**YOUR OBJECTIVE**
Print the listing below again from the line that contains "(** ** Definitions *)" onward, keeping every line exact and leaving out the lines before it.
┄┄┄┄┄┄
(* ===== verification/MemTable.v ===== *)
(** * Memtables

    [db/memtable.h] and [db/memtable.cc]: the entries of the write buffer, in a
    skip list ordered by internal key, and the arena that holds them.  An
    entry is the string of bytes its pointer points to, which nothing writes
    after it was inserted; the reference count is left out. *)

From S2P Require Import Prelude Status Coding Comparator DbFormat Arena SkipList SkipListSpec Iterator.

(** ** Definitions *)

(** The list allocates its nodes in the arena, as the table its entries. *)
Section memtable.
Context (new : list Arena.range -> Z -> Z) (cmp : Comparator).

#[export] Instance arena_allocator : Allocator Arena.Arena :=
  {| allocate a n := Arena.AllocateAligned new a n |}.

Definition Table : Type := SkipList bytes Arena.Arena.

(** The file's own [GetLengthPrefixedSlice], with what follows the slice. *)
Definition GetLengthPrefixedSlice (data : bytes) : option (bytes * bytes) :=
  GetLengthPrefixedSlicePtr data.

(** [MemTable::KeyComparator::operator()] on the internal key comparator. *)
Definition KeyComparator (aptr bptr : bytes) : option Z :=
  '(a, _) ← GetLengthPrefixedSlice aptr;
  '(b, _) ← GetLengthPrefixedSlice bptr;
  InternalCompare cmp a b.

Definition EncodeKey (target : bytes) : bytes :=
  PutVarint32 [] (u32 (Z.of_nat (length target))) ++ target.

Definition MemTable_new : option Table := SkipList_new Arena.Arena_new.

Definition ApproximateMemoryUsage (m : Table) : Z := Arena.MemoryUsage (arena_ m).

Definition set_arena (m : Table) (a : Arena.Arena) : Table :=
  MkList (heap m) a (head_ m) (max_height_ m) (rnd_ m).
┄┄┄┄┄┄
**RESULT OF THE EXERCISE**
(** ** Definitions *)

(** The list allocates its nodes in the arena, as the table its entries. *)
Section memtable.
Context (new : list Arena.range -> Z -> Z) (cmp : Comparator).

#[export] Instance arena_allocator : Allocator Arena.Arena :=
  {| allocate a n := Arena.AllocateAligned new a n |}.

Definition Table : Type := SkipList bytes Arena.Arena.

(** The file's own [GetLengthPrefixedSlice], with what follows the slice. *)
Definition GetLengthPrefixedSlice (data : bytes) : option (bytes * bytes) :=
  GetLengthPrefixedSlicePtr data.

(** [MemTable::KeyComparator::operator()] on the internal key comparator. *)
Definition KeyComparator (aptr bptr : bytes) : option Z :=
  '(a, _) ← GetLengthPrefixedSlice aptr;
  '(b, _) ← GetLengthPrefixedSlice bptr;
  InternalCompare cmp a b.

Definition EncodeKey (target : bytes) : bytes :=
  PutVarint32 [] (u32 (Z.of_nat (length target))) ++ target.

Definition MemTable_new : option Table := SkipList_new Arena.Arena_new.

Definition ApproximateMemoryUsage (m : Table) : Z := Arena.MemoryUsage (arena_ m).

Definition set_arena (m : Table) (a : Arena.Arena) : Table :=
  MkList (heap m) a (head_ m) (max_height_ m) (rnd_ m).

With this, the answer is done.